ほら、某魔法学校で、何処にいるか地図に名前が乗るアレよ。
でも、あの地図でも魔法学校内だけよね?
さすがに、辺境領とエイドリアン領を含む広さを網羅する様な物はないと思うんだけどなあ。
そんな事を考えながら、ダーイン伯爵家が頼んだという釜を貰いに、教えられた鍛冶屋に向かったんだ。
鍛冶屋で、割符を渡して、ブツを受け取ったんだけど、マジックバッグに入るギリギリの2tトラックサイズだった。

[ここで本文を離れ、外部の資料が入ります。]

(** X18.  A successful [customerAPI.getAll] replaces the customer cache and
    rebuilds the card-id index from nothing: the cached collection is then the
    server's list, and the index holds, for each non-empty card id of the
    list, the last customer of the list with that card id, and nothing else.
    Every index entry is therefore a customer of the collection filed under
    its own card id, and a card id that no customer of the list carries (a
    stale entry of the old index) no longer resolves.  The transaction queue
    is not touched. *)
Theorem customers_getAll_rebuilds_index
    (ep : Wire) (w w0 : World) (r : Response) (l : list Customer) :
  shouldOperateOffline w = (Return false, w0) ->
  net (env w0) (requests w0) (GetCustomers ep (configured_url w0)) = Responded r ->
  ok r = true ->
  parse_customers ep (body_text r) = Some l ->
  exists w',
    customerAPI_getAll ep w = (Return l, w') /\
    cached_customers w' = l /\
    writes w' = writes w ++ [OFFLINE_CUSTOMERS_KEY; OFFLINE_CUSTOMERS_BY_CARD_KEY] /\
    (forall card, card_index w' !! card = List.find (has_card card) (rev l)) /\
    (forall card c, card_index w' !! card = Some c ->
                    In c (cached_customers w') /\ cardId c = Some card /\ card <> "") /\
    (forall card c, In c l -> cardId c = Some card -> card <> "" ->
                    exists c', customerAPI.getOfflineCustomerByCardId card w'
                               = (Return (Some c'), w') /\ cardId c' = Some card) /\
    (forall card, (forall c, In c l -> cardId c <> Some card) ->
                  customerAPI.getOfflineCustomerByCardId card w' = (Return None, w')) /\
    cached_transactions w' = cached_transactions w.
Proof.
  intros Hpol Hnet Hok Hparse.
  destruct (policy_world w w0 false Hpol) as (He & Hf & Hs & _ & _ & _).
  pose proof (shouldOperateOffline_frame w) as (_ & Hwr & _).
  rewrite Hpol in Hwr. cbn [snd] in Hwr.
  pose proof (customerAPI_getAll_run ep w) as Hrun.
  rewrite Hpol in Hrun. cbv zeta in Hrun. rewrite Hnet, Hok, Hparse in Hrun.
  eexists. split; [exact Hrun|].
  set (w' := snd (setCardIndexItem (index_by_card l ∅) (snd (setCustomersItem l _)))).
  assert (Hidx : forall card, card_index w' !! card = List.find (has_card card) (rev l)).
  { intros card. change (card_index w') with (index_by_card l ∅).
    rewrite index_by_card_lookup. destruct (List.find _ _); [reflexivity|].
    apply lookup_empty. }
  split; [reflexivity|].
  split; [cbn; rewrite Hwr, <- app_assoc; reflexivity|].
  split; [exact Hidx|].
  split.
  { intros card c Hc. rewrite Hidx in Hc. apply List.find_some in Hc as [Hin Hhas].
    apply has_card_spec in Hhas. split; [|exact Hhas].
    change (cached_customers w') with l. apply in_rev. exact Hin. }
  split.
  { intros card c Hin Hcard Hne. rewrite getOfflineCustomerByCardId_run, Hidx.
    destruct (List.find (has_card card) (rev l)) as [c'|] eqn:Hfind.
    - exists c'. split; [reflexivity|].
      apply List.find_some in Hfind as [_ Hhas]. apply has_card_spec in Hhas. apply Hhas.
    - exfalso. apply in_rev in Hin.
      pose proof (List.find_none _ _ Hfind c Hin) as Hno.
      assert (Hyes : has_card card c = true) by (apply has_card_spec; auto).
      congruence. }
  split.
  { intros card Hnone. rewrite getOfflineCustomerByCardId_run, Hidx.
    destruct (List.find (has_card card) (rev l)) as [c'|] eqn:Hfind; [|reflexivity].
    exfalso. apply List.find_some in Hfind as [Hin Hhas]. apply has_card_spec in Hhas.
    apply (Hnone c'); [apply in_rev; exact Hin|apply Hhas]. }
  unfold cached_transactions. cbn. rewrite Hs. reflexivity.
Qed.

鍛冶屋のドワーフのオジサンには、いい出来だと言って褒めて貰えたんだよ。
それで、ひとっ飛びして、辺境領都に戻って、釜の設置まで手伝ったので……
その晩は辺境領都ベーゼルに小屋を出して寝たんだけど、次の朝にはジョセフィアに居て、さっさと上級ダンジョン「フロリバンダの谷」に潜った。
何か邪魔されそうな予感がして。
ちなみに、ランダムだけど、宿泊の魔道具がドロップするのは、ラスボスなので、40階層を踏破しないといけないんだ。
大まかな情報を聞いて来たけど、厄介なのはミノタウロスなどの剛力タイプかなあ。
自分も火力増し増しで討伐するタイプなので。
そりゃ多少変化球を使うけど、足止めしたり、麻痺や毒を使う時は食用不可の物だけね。
雷だって、素材をダメにする全身大火傷ではなく、角など突起に落として、心臓を通過して足に抜ける様にイメージすると、火傷は内部だけで1部になるのに、即死するからよく使う。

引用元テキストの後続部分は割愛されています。